If you are only supplementing a relatively low PPFD because the sun is your primary light source, you may be able to use a spectrum with a higher red content than R4. For instance, if the maximum supplemental PPFD you’ll use throughout the entire year is 450 µmol·m-2·s-1, you can use Fluence’s R8 spectrum. The R8 spectrum is approximately 80% red, which means you’d be applying a supplemental red flux density of only 360 µmol·m-2·s-1, below the red flux threshold where most cultivars are sensitive to photobleaching. Exactly how much red is optimal for your application would be determined by the cultivars you’re growing, how much flexibility you want to have with genetics, and where you are in the world. I and my team are happy to guide you through this assessment, if desired.

Two rows of potted cannabis under LED grow lights: white spectrum vs red/purple for commercial cannabis cultivation.

Sole-source indoor lighting

Like supplementing PPFD in a greenhouse, if the PPFD you’re targeting is relatively low, you can very likely use a higher-red spectrum without inducing photobleaching. If, however, you are growing at PPFDs commonly practiced in 2026 in North America, at or above 1000 µmol·m-2·s-1, a higher-red spectrum cannot be used throughout flower development without significant risk of photobleaching. However, through continued research, Fluence has identified specific periods during flower development that the flowers are more or less sensitive to red-induced bleaching. By dynamically modulating the amount of red in the spectrum to correspond with these periods, Fluence now offers a solution called “T48” that allows growers to achieve the same high yields and quality without photobleaching as R4, but with a significantly reduced OPEX. This dynamic spectrum schedule can be applied automatically using Fluence’s GrowWise Control System (GWCS) or can be manually implemented with 2-channel dimming.

Red vs White: Which should you choose?

Implications beyond crop performance

If you prefer the workplace ergonomics and ease of crop scouting using white light and / or you’re not concerned about the efficacy of the spectrum, use R4 throughout veg and flower development.

For Veg

We recommend using the R8 spectrum. It will save you a bit of money and plant development won’t significantly differ from plants grown under R4.

For flower

If you aren’t concerned about OPEX and want the simplest solution with the lowest risk of photobleaching, use the white R4 spectrum. If you want to maintain the same high quality and yield without photobleaching, use T48.

For biomass / extract

Use R8.

Have we changed our thinking on red light?

We, at Fluence, used to believe that a whiter light, especially our R4 spectrum, was the best tool for the job in most cannabis grows. With more research, we’ve learned that the benefits of white light are not as all-encompassing as we once believed and consequently have changed our narrative over the years.

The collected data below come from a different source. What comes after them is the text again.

Lemma te_forEach {A} (l : list A) (body : A -> M F unit) :
  (forall a, treeAndEventsOnly (body a)) -> treeAndEventsOnly (forEach l body).
Proof.
  intros Hb. induction l as [|a l IH]; cbn [forEach].
  - apply te_ret.
  - apply te_bind; auto.
Qed.

Lemma te_emit e : treeAndEventsOnly (emit e : M F unit).
Proof. intros ss [] ss1 [= <-]. now destruct ss. Qed.

Lemma te_get {A} (f : Sim F -> A) : treeAndEventsOnly (get f).
Proof. apply te_same. now intros ss a ss1 [= _ <-]. Qed.

Lemma te_deref {A} (f : Sim F -> option A) : treeAndEventsOnly (deref f).
Proof. apply te_same. intros ss a ss1 H. now apply deref_Ok_inv in H as [_ ->]. Qed.

Lemma te_panic {A} p : treeAndEventsOnly (panic p : M F A).
Proof. now intros ss a ss1 H. Qed.

(** The operations on the tree change the tree only. *)
Ltac tree_op_frame :=
  apply te_tree; intros ss a ss1 H;
  repeat match type of H with
         | context [match ?x with _ => _ end] => destruct x; try discriminate
         end;
  injection H as <- <-; first [ now eexists | exists (FS ss); now destruct ss ].

Lemma te_Dir d name : treeAndEventsOnly (Dir d name : M F Path).
Proof. unfold Dir. tree_op_frame. Qed.

Lemma te_Float64 d name n : treeAndEventsOnly (Float64 d name n).
Proof. unfold Float64. tree_op_frame. Qed.

Lemma te_StringValue d name n : treeAndEventsOnly (StringValue d name n : M F Path).
Proof. unfold StringValue. tree_op_frame. Qed.

Lemma te_Value d name : treeAndEventsOnly (Value d name : M F Path).
Proof. unfold Value. tree_op_frame. Qed.

Lemma te_readFloats t : treeAndEventsOnly (readFloats t : M F (list F)).
Proof. unfold readFloats. tree_op_frame. Qed.

Lemma te_readStrings t : treeAndEventsOnly (readStrings t : M F (list string)).
Proof. unfold readStrings. tree_op_frame. Qed.

Lemma te_updFloats t f : treeAndEventsOnly (updFloats t f : M F unit).
Proof.
  apply te_tree. intros ss [] ss1 H.
  apply updFloats_inv in H as (rows & sty & _ & ->). eauto.
Qed.

Lemma te_callLib (f : Sim F -> option (gmap Path (Node F))) :
  treeAndEventsOnly (callLib f).
Proof.
  apply te_tree. intros ss [] ss1 H.
  apply callLib_inv in H as (fs & _ & ->). eauto.
Qed.

Lemma te_modify_FS (g : Sim F -> gmap Path (Node F)) :
  treeAndEventsOnly (modify (fun ss => set_FS (g ss) ss)).
Proof. apply te_tree. intros ss [] ss1 [= <-]. eauto. Qed.

End TreeAndEvents.

(** Proves [treeAndEventsOnly] for a computation built from the operations
    above. *)
Ltac te_tac :=
  repeat first
    [ apply te_ret | apply te_get | apply te_deref | apply te_panic
    | apply te_Dir | apply te_Float64 | apply te_StringValue | apply te_Value
    | apply te_readFloats | apply te_readStrings | apply te_updFloats
    | apply te_callLib | apply te_emit | apply te_modify_FS
    | apply te_bind; [|intros ?]
    | apply te_forEach; intros ?
    | match goal with
      | |- treeAndEventsOnly (match ?x with _ => _ end) => destruct x
      end ].

Section StatsFrame.

Context {F : Type} `{!Collaborators F}.

Implicit Types (ss : Sim F).

Lemma te_HarmonyStat mode level phase :
  treeAndEventsOnly (HarmonyStat mode level phase).
Proof.
  unfold HarmonyStat, SetNumRows, SetFirstStyler, StatMeanCall, SetFloat1D,
    AppendRowFloat.
  te_tac.
Qed.

Lemma te_callStat sf mode level phase :
  treeAndEventsOnly (callStat sf mode level phase).
Proof.
  destruct sf; cbn [callStat]; first [apply te_callLib | apply te_HarmonyStat].
Qed.

Lemma te_RunStats mode level phase : treeAndEventsOnly (RunStats mode level phase).
Proof.
  unfold RunStats. apply te_bind; [apply te_get|intros sfs].
  apply te_bind; [apply te_forEach; intros sf; apply te_callStat|intros _].
  te_tac.
Qed.

Lemma te_StatsNode mode level : treeAndEventsOnly (StatsNode mode level : M F Path).
Proof. unfold StatsNode. te_tac. Qed.



Lemma te_StatsInit : treeAndEventsOnly (StatsInit : M F unit).
Proof.
  unfold StatsInit. apply te_bind; [apply te_deref|intros ls].
  apply te_bind.
  - apply te_forEach. intros st. apply te_forEach. intros level.
    apply te_RunStats.
  - intros _. apply te_bind; [apply te_get|intros tabs].
    destruct tabs; [|apply te_ret].
    apply te_bind; [apply te_StatsNode|intros d1].
    apply te_bind; [apply te_emit|intros _].
    apply te_bind; [apply te_StatsNode|intros d2]. apply te_emit.
Qed.


End StatsFrame.


Section TreeOnly.

Context {F : Type} `{!Collaborators F}.

Implicit Types (ss : Sim F).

This is, and always will be, the nature of a company led by science. As we learn more and discover better ways of doing things, we develop new and better products and share what we’ve discovered. I’m hopeful that, in a year or two from now, I’ll be able to write a new article that builds upon and refines what I’ve said here.

1 A sensory panel at Wageningen University found consumers could not tell the difference in aroma between bleached and unbleached flower. I am unaware of a formal sensory study has been conducted comparing the consumption experience of bleached and unbleached flower, but such a thing would be very interesting.

2 Exceptions exist, but they are the outliers. For example, we’ve cultivated cv. ‘San Fernando Valley’, a.k.a. ‘SFV OG’ at 1100 µmol·m-2·s-1 with the R8 spectrum with no photobleaching.